:: DATA FOR ANALYSIS

(** A new manager after frame slot 0 was used twice: first with a dynamic
    opaque and a dynamic alpha-tested geometry, then with a dynamic opaque
    geometry only. *)
Definition shrunkSecondFrame : ASManager :=
  run (BeginDynamicGeometry 0 ≫= λ _,
       AddDynamicGeometry false (exampleInfo RG_GEOMETRY_TYPE_DYNAMIC
                                   RG_GEOMETRY_PASS_THROUGH_TYPE_OPAQUE) 0 ≫= λ _,
       AddDynamicGeometry false (exampleInfo RG_GEOMETRY_TYPE_DYNAMIC
                                   RG_GEOMETRY_PASS_THROUGH_TYPE_ALPHA_TESTED) 0 ≫= λ _,
       SubmitDynamicGeometry false 0 ≫= λ _,
       BeginDynamicGeometry 0 ≫= λ _,
       AddDynamicGeometry false (exampleInfo RG_GEOMETRY_TYPE_DYNAMIC
                                   RG_GEOMETRY_PASS_THROUGH_TYPE_OPAQUE) 0 ≫= λ _,
       SubmitDynamicGeometry false 0)
      ASManager_new.

Definition exampleInstance : VertexData.ShGeometryInstance :=
  {| VertexData.model := (1, 0); VertexData.prevModel := (2, 5);
     VertexData.flags := 0;
     VertexData.baseVertexIndex := 0; VertexData.baseIndexIndex := UINT32_MAX;
     VertexData.prevBaseVertexIndex := UINT32_MAX;
     VertexData.prevBaseIndexIndex := UINT32_MAX |}.

(** Bindings whose offset table is [table], whose previous-frame map has no
    match for any geometry, and whose vertex buffers hold their own
    indices. *)
Definition exampleBindings (table : list Z) : VertexData.Bindings :=
  {| VertexData.positionsStride := 3;
     VertexData.normalsStride := 3;
     VertexData.instanceGeomInfoOffset := table;
     VertexData.instanceGeomInfoOffsetPrev := table;
     VertexData.staticVertices_positions := λ i, i;
     VertexData.staticVertices_normals := λ i, 2 * i;
     VertexData.dynamicVertices_positions := λ i, 3 * i;
     VertexData.dynamicVertices_normals := λ i, 4 * i;
     VertexData.staticIndices := λ i, i;
     VertexData.dynamicIndices := λ i, i;
     VertexData.geometryInstances := λ _, exampleInstance;
     VertexData.geomIndexPrevToCur := λ _, -1;
     VertexData.prevDynamicPositions := λ i, 5 * i;
     VertexData.prevDynamicIndices := λ i, i |}.

(** A collector holding one static opaque geometry. *)
Definition oneOpaqueCollector : VertexCollector :=
  (AddGeometry (exampleInfo RG_GEOMETRY_TYPE_STATIC RG_GEOMETRY_PASS_THROUGH_TYPE_OPAQUE)
     [] emptyCollector).2.

(** A new manager after one static-movable opaque geometry was submitted. *)
Definition oneMovable : ASManager :=
  run (BeginStaticGeometry ≫= λ _,
       AddStaticGeometry false (exampleInfo RG_GEOMETRY_TYPE_STATIC_MOVABLE
                                  RG_GEOMETRY_PASS_THROUGH_TYPE_OPAQUE) ≫= λ _,
       SubmitStaticGeometry false)
      ASManager_new.

(** [twoStaticGroups] after the static collector was reset for a new scene:
    two live static structures, no static geometry. *)
Definition twoStaticGroupsReset : ASManager :=
  run BeginStaticGeometry twoStaticGroups.

End Examples.

(** ** Vertex buffer lengths *)

(** The generated shader-common header: vertex counts and the array lengths
    of [ShVertexBufferStatic] and [ShVertexBufferDynamic]. *)
Definition MAX_STATIC_VERTEX_COUNT : Z := 1048576.
Definition MAX_DYNAMIC_VERTEX_COUNT : Z := 2097152.
Definition ShVertexBufferStatic_positions_length : Z := 3145728.
Definition ShVertexBufferStatic_normals_length : Z := 3145728.
Definition ShVertexBufferStatic_texCoords_length : Z := 2097152.
Definition ShVertexBufferStatic_texCoordsLayer1_length : Z := 2097152.
Definition ShVertexBufferStatic_texCoordsLayer2_length : Z := 2097152.
Definition ShVertexBufferDynamic_positions_length : Z := 6291456.
Definition ShVertexBufferDynamic_normals_length : Z := 6291456.
Definition ShVertexBufferDynamic_texCoords_length : Z := 4194304.

(** ** Shader-side vertex access: texture coordinates and the writeable
    buffers

    The part of [VertexData.inl] compiled with [VERTEX_BUFFER_WRITEABLE],
    and the texture-coordinate reads.  A storage buffer is a map from an
    index to an element, of which the declared array is the part below its
    length.  An assignment to an element of the array changes the map at
    that index; an assignment outside the array, which GLSL leaves
    undefined, has no result. *)

Module VertexDataWriteable.
Section Writeable.

Context `{SM : ShaderMath}.

Import VertexData.

(** [buf[addr] = value] on an array of [len] elements.  A store outside the
    array is undefined in GLSL: it has no result here. *)
Definition store (len : Z) (buf : Z → float) (addr : Z) (value : float)
    : option (Z → float) :=
  if (0 <=? addr) && (addr <? len)
  then Some (λ k, if k =? addr then value else buf k)
  else None.

(** The three assignments of a [vec3] setter, in the order of the source. *)
Definition store3 (len : Z) (buf : Z → float) (index stride : Z) (value : vec3)
    : option (Z → float) :=
  buf ← store len buf (u_add (u_mul index stride) 0) value.1.1;
  buf ← store len buf (u_add (u_mul index stride) 1) value.1.2;
  store len buf (u_add (u_mul index stride) 2) value.2.

(** The two assignments of a [vec2] setter. *)
Definition store2 (len : Z) (buf : Z → float) (index stride : Z) (value : vec2)
    : option (Z → float) :=
  buf ← store len buf (u_add (u_mul index stride) 0) value.1;
  store len buf (u_add (u_mul index stride) 1) value.2.

(** Two consecutive floats of a buffer starting at [index * stride]. *)
Definition fetch2 (buf : Z → float) (index stride : Z) : vec2 :=
  (buf (u_add (u_mul index stride) 0), buf (u_add (u_mul index stride) 1)).

(** The bindings with other position and normal buffers. *)
Definition withVertices (sp sn dp dn : Z → float) (b : Bindings) : Bindings :=
  {| positionsStride := positionsStride b;
     normalsStride := normalsStride b;
     instanceGeomInfoOffset := instanceGeomInfoOffset b;
     instanceGeomInfoOffsetPrev := instanceGeomInfoOffsetPrev b;
     staticVertices_positions := sp;
     staticVertices_normals := sn;
     dynamicVertices_positions := dp;
     dynamicVertices_normals := dn;
     staticIndices := staticIndices b;
     dynamicIndices := dynamicIndices b;
     geometryInstances := geometryInstances b;
     geomIndexPrevToCur := geomIndexPrevToCur b;
     prevDynamicPositions := prevDynamicPositions b;
     prevDynamicIndices := prevDynamicIndices b |}.
(** * xk6-browser automation primitives: keyboard input, call-argument
      marshaling, event waiting and the aborted-navigation invariant.

    The development embeds the Go sources of package [common]
    ([keyboard.go], [helpers.go]) as Rocq functions and proves the
    behavioural properties stated for them.

    Conventions of the embedding:
    - Go [int64] values are [Z]; the only arithmetic applied to them is
      bitwise ([&], [|], [&^] through [^x]), which does not depend on
      the width when written with [Z.land], [Z.lor] and [Z.lnot].
    - Go [string]s are [string]s of bytes.  Where the sources range
      over the runes of a string, the runes are those of Go's UTF-8
      decoding (module [utf8]): a byte that starts no valid sequence
      yields the replacement rune U+FFFD.  A rune is carried as the
      string that [string(r)] gives, its UTF-8 encoding, which is
      also what [WriteRune(r)] appends.
    - Go maps are stdpp [gmap]s, Go maps used as sets are [gset]s.
    - A method with a pointer receiver becomes a function from the
      receiver's state to the new state and the returned error.
    - Go [float64] values are IEEE 754 binary64 data, [spec_float]. *)

From Stdlib Require Import ZArith String Ascii List Bool Lia SpecFloat DecimalString.
From stdpp Require Import base strings gmap list.
Import ListNotations.

Open Scope string_scope.
Open Scope list_scope.

(** ** Errors *)

(** The error values that the embedded functions return.  [Errorf]
    keeps the format string and its string arguments apart instead of
    rendering the message; [Wrapf] is [fmt.Errorf] with a final [%w]
    verb and the error it wraps. *)
Inductive error : Type :=
| ErrWrongExecutionContext
| ErrJSHandleDisposed
| ErrTimedOut
| context_Canceled
| context_DeadlineExceeded
| errorString (msg : string)
| Errorf (format : string) (args : list string)
| Wrapf (format : string) (wrapped : error).

(** ** Package keyboardlayout (types used by the keyboard) *)

Module keyboardlayout.

Definition KeyInput : Type := string.

Record KeyDefinition : Type := mkKeyDefinition {
  Key : string;
  ShiftKey : string;
  Code : string;
  KeyCode : Z;
  ShiftKeyCode : Z;
  Location : Z;
  Text : string
}.

(** The zero value of the struct. *)
Definition zeroKeyDefinition : KeyDefinition :=
  mkKeyDefinition "" "" "" 0 0 0 "".

(** A layout: the set of valid keys and the key table.  The two
    lookup methods [KeyDefinition(key)] and [ShiftKeyDefinition(key)]
    of the Go type are not part of the sources at hand; they are
    carried by the layout as [KeyDefinitionOf] and
    [ShiftKeyDefinition], so that every statement below holds for
    any implementation of them. *)
Record KeyboardLayout : Type := mkKeyboardLayout {
  ValidKeys : gset KeyInput;
  Keys : gmap KeyInput KeyDefinition;
  KeyDefinitionOf : KeyInput -> KeyDefinition * bool;
  ShiftKeyDefinition : KeyInput -> KeyDefinition
}.

(** Assignments to single fields of a [KeyDefinition] variable. *)
Definition setKey (v : string) (d : KeyDefinition) : KeyDefinition :=
  mkKeyDefinition v (ShiftKey d) (Code d) (KeyCode d) (ShiftKeyCode d) (Location d) (Text d).
Definition setCode (v : string) (d : KeyDefinition) : KeyDefinition :=
  mkKeyDefinition (Key d) (ShiftKey d) v (KeyCode d) (ShiftKeyCode d) (Location d) (Text d).
Definition setKeyCode (v : Z) (d : KeyDefinition) : KeyDefinition :=
  mkKeyDefinition (Key d) (ShiftKey d) (Code d) v (ShiftKeyCode d) (Location d) (Text d).
Definition setLocation (v : Z) (d : KeyDefinition) : KeyDefinition :=
  mkKeyDefinition (Key d) (ShiftKey d) (Code d) (KeyCode d) (ShiftKeyCode d) v (Text d).
Definition setText (v : string) (d : KeyDefinition) : KeyDefinition :=
  mkKeyDefinition (Key d) (ShiftKey d) (Code d) (KeyCode d) (ShiftKeyCode d) (Location d) v.

End keyboardlayout.

(** ** Package input of cdproto: the key event command *)

Module input.

Inductive KeyType : Type := KeyDown | KeyUp | KeyRawDown.

(** [input.DispatchKeyEventParams] with the fields the keyboard sets. *)
Record DispatchKeyEventParams : Type := mkDispatchKeyEvent {
  Type_ : KeyType;
  Modifiers : Z;
  Key : string;
  WindowsVirtualKeyCode : Z;
  Code : string;
  Location : Z;
  IsKeypad : bool;
  Text : string;
  UnmodifiedText : string;
  AutoRepeat : bool
}.

(** [input.DispatchKeyEvent(typ)]: all other fields are zero. *)
Definition DispatchKeyEvent (typ : KeyType) : DispatchKeyEventParams :=
  mkDispatchKeyEvent typ 0 "" 0 "" 0 false "" "" false.

Definition WithModifiers (m : Z) (p : DispatchKeyEventParams) :=
  mkDispatchKeyEvent (Type_ p) m (Key p) (WindowsVirtualKeyCode p) (Code p)
    (Location p) (IsKeypad p) (Text p) (UnmodifiedText p) (AutoRepeat p).
Definition WithKey (s : string) (p : DispatchKeyEventParams) :=
  mkDispatchKeyEvent (Type_ p) (Modifiers p) s (WindowsVirtualKeyCode p) (Code p)
    (Location p) (IsKeypad p) (Text p) (UnmodifiedText p) (AutoRepeat p).
Definition WithWindowsVirtualKeyCode (c : Z) (p : DispatchKeyEventParams) :=
  mkDispatchKeyEvent (Type_ p) (Modifiers p) (Key p) c (Code p)
    (Location p) (IsKeypad p) (Text p) (UnmodifiedText p) (AutoRepeat p).
Definition WithCode (s : string) (p : DispatchKeyEventParams) :=
  mkDispatchKeyEvent (Type_ p) (Modifiers p) (Key p) (WindowsVirtualKeyCode p) s
    (Location p) (IsKeypad p) (Text p) (UnmodifiedText p) (AutoRepeat p).
Definition WithLocation (l : Z) (p : DispatchKeyEventParams) :=
  mkDispatchKeyEvent (Type_ p) (Modifiers p) (Key p) (WindowsVirtualKeyCode p) (Code p)
    l (IsKeypad p) (Text p) (UnmodifiedText p) (AutoRepeat p).
Definition WithIsKeypad (b : bool) (p : DispatchKeyEventParams) :=
  mkDispatchKeyEvent (Type_ p) (Modifiers p) (Key p) (WindowsVirtualKeyCode p) (Code p)
    (Location p) b (Text p) (UnmodifiedText p) (AutoRepeat p).
Definition WithText (s : string) (p : DispatchKeyEventParams) :=
  mkDispatchKeyEvent (Type_ p) (Modifiers p) (Key p) (WindowsVirtualKeyCode p) (Code p)
    (Location p) (IsKeypad p) s (UnmodifiedText p) (AutoRepeat p).
Definition WithUnmodifiedText (s : string) (p : DispatchKeyEventParams) :=
  mkDispatchKeyEvent (Type_ p) (Modifiers p) (Key p) (WindowsVirtualKeyCode p) (Code p)
    (Location p) (IsKeypad p) (Text p) s (AutoRepeat p).
Definition WithAutoRepeat (b : bool) (p : DispatchKeyEventParams) :=
  mkDispatchKeyEvent (Type_ p) (Modifiers p) (Key p) (WindowsVirtualKeyCode p) (Code p)
    (Location p) (IsKeypad p) (Text p) (UnmodifiedText p) b.

End input.

(** ** Modifier bits (keyboard.go, [const] block: [1 << iota]) *)

Definition ModifierKeyAlt : Z := Z.shiftl 1 0.
Definition ModifierKeyControl : Z := Z.shiftl 1 1.
Definition ModifierKeyMeta : Z := Z.shiftl 1 2.
Definition ModifierKeyShift : Z := Z.shiftl 1 3.

(** [modifierBitFromKeyName]: the same [switch] in both revisions. *)
Definition modifierBitFromKeyName (key : string) : Z :=
  if String.eqb key "Alt" then ModifierKeyAlt
  else if String.eqb key "Control" then ModifierKeyControl
  else if String.eqb key "Meta" then ModifierKeyMeta
  else if String.eqb key "Shift" then ModifierKeyShift
  else 0.

(** ** Package unicode/utf8: the runes of a string *)

Module utf8.

(** A rune, as the string [string(r)]. *)
Definition rune : Type := string.

(** [string(utf8.RuneError)]: the bytes EF BF BD of U+FFFD. *)
Definition RuneErrorString : rune :=
  String (ascii_of_nat 239) (String (ascii_of_nat 191) (String (ascii_of_nat 189) "")).

(** The table [first] for the bytes from 0x80 on, with the entry of
    [acceptRanges] it points to: the size of the sequence and the
    bounds of its second byte; [None] for the invalid first bytes
    0x80..0xC1 and 0xF5..0xFF. *)
Definition first (b0 : nat) : option (nat * nat * nat) :=
  if (b0 <? 194)%nat then None
  else if (b0 <? 224)%nat then Some (2, 128, 191)%nat
  else if (b0 =? 224)%nat then Some (3, 160, 191)%nat
  else if (b0 <? 237)%nat then Some (3, 128, 191)%nat
  else if (b0 =? 237)%nat then Some (3, 128, 159)%nat
  else if (b0 <? 240)%nat then Some (3, 128, 191)%nat
  else if (b0 =? 240)%nat then Some (4, 144, 191)%nat
  else if (b0 <? 244)%nat then Some (4, 128, 191)%nat
  else if (b0 =? 244)%nat then Some (4, 128, 143)%nat
  else None.

(** [lo <= b && b <= hi] *)
Definition inRange (lo hi : nat) (b : ascii) : bool :=
  (lo <=? nat_of_ascii b)%nat && (nat_of_ascii b <=? hi)%nat.
(** * pgdb: file-based schema migrations over a single tracked row

    A shallow embedding of [migrations.go], [postgres.go] and [sort.go].

    Go code is effectful: it talks to a database, reads files, reads the
    clock and writes log lines.  Every method of [*Database] is embedded as
    a function over an explicit [World]; a Go [error] is an ordinary value
    ([option error], [None] being [nil]) returned next to the other results,
    exactly as the Go functions return it. *)

From Stdlib Require Import ZArith List String Ascii Bool Lia.
From Stdlib Require Import Permutation Sorted.
Import ListNotations.

Local Open Scope string_scope.
Local Open Scope list_scope.
Local Open Scope Z_scope.

Set Implicit Arguments.

(** ** Pieces of the Go standard library used by the package *)

Module Go.

(** [uint64(x)]: conversion to a 64-bit unsigned integer wraps around. *)
Definition uint64 (x : Z) : Z := x mod 2 ^ 64.

(** Largest [int]: the bound on the length of any slice. *)
Definition MaxInt : Z := 2 ^ 63 - 1.

(** [strconv.NumError.Err]: the two ways a number fails to parse. *)
Inductive num_err := ErrSyntax | ErrRange.

Definition is_digit (c : ascii) : bool :=
  (48 <=? Z.of_nat (nat_of_ascii c)) && (Z.of_nat (nat_of_ascii c) <=? 57).

Definition digit_val (c : ascii) : Z := Z.of_nat (nat_of_ascii c) - 48.

Definition maxUint64 : Z := 2 ^ 64 - 1.

(** The digit loop of [strconv.ParseUint(s, 10, 64)].  A byte that is not
    a decimal digit is a syntax error; the overflow tests come after the
    test of the byte, as in the library. *)
Fixpoint ParseUint_loop (s : string) (n : Z) : Z + num_err :=
  match s with
  | EmptyString => inl n
  | String c rest =>
      if negb (is_digit c) then inr ErrSyntax
      else if n >=? maxUint64 / 10 + 1 then inr ErrRange
      else
        let n1 := n * 10 + digit_val c in
        if n1 >? maxUint64 then inr ErrRange else ParseUint_loop rest n1
  end.

Definition ParseUint (s : string) : Z + num_err :=
  match s with
  | EmptyString => inr ErrSyntax
  | _ => ParseUint_loop s 0
  end.

(** [strconv.ParseInt(s, 10, 64)]: an optional sign, then [ParseUint],
    then the range of [int64]. *)
Definition ParseInt (s : string) : Z + num_err :=
  match s with
  | EmptyString => inr ErrSyntax
  | String c rest =>
      let neg := Ascii.eqb c "-" in
      let body := if Ascii.eqb c "+" || neg then rest else s in
      match ParseUint body with
      | inr e => inr e
      | inl un =>
          if negb neg && (un >=? 2 ^ 63) then inr ErrRange
          else if neg && (un >? 2 ^ 63) then inr ErrRange
          else inl (if neg then - un else un)
      end
  end.

(** [strings.HasPrefix]. *)
Fixpoint HasPrefix (s p : string) : bool :=
  match p, s with
  | EmptyString, _ => true
  | String a p', String b s' => Ascii.eqb a b && HasPrefix s' p'
  | String _ _, EmptyString => false
  end.

(** [strings.Replace(s, old, "", -1)] for a non-empty [old]: every
    non-overlapping occurrence of [old], from the left, is dropped.
    [skip] counts the bytes of the current occurrence still to drop. *)
Fixpoint Remove_from (skip : nat) (old s : string) : string :=
  match s with
  | EmptyString => EmptyString
  | String c rest =>
      match skip with
      | S k => Remove_from k old rest
      | O =>
          if HasPrefix s old then Remove_from (String.length old - 1) old rest
          else String c (Remove_from O old rest)
      end
  end.

Definition RemoveAll (s old : string) : string := Remove_from O old s.

Fixpoint contains (c : ascii) (s : string) : bool :=
  match s with
  | EmptyString => false
  | String a rest => Ascii.eqb a c || contains c rest
  end.

(** [filepath.Ext]: the suffix beginning at the final dot in the final
    slash-separated element of the path; empty when there is no dot. *)
Fixpoint Ext (path : string) : string :=
  match path with
  | EmptyString => EmptyString
  | String c rest =>
      if contains "/" rest || contains "." rest then Ext rest
      else if Ascii.eqb c "." then path else EmptyString
  end.

(** The base name reported by [os.FileInfo.Name]: what follows the last
    separator of the path. *)
Fixpoint Base (path : string) : string :=
  match path with
  | EmptyString => EmptyString
  | String c rest =>
      if contains "/" rest then Base rest
      else if Ascii.eqb c "/" then rest else path
  end.

(** [strings.Split(s, sep)] for a one-byte separator: the pieces between
    the separators; one piece, the empty one, for the empty string. *)
Fixpoint Split (s : string) (sep : ascii) : list string :=
  match s with
  | EmptyString => [EmptyString]
  | String c rest =>
      match Split rest sep with
      | piece :: pieces =>
          if Ascii.eqb c sep then EmptyString :: piece :: pieces
          else String c piece :: pieces
      | [] => [String c EmptyString]
      end
  end.

End Go.

(** ** The data model of [migrations.go] *)

(** [type Migration struct]; [Version] is a [uint64], [LastRun] a point in
    time counted in ticks of the world's clock. *)
Record Migration : Type := mkMigration {
  ID : string;
  File : string;
  Hash : string;
  Version : Z;
  Complete : bool;
  LastRun : Z
}.

(** [Migration{}], the zero value. *)
Definition zero_Migration : Migration :=
  {| ID := ""; File := ""; Hash := ""; Version := 0; Complete := false; LastRun := 0 |}.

::::

WHAT YOU HAVE TO DO: In the listing, find every line containing the word "Complete" and list it.

THE ANSWER:
  Complete : bool;
  {| ID := ""; File := ""; Hash := ""; Version := 0; Complete := false; LastRun := 0 |}.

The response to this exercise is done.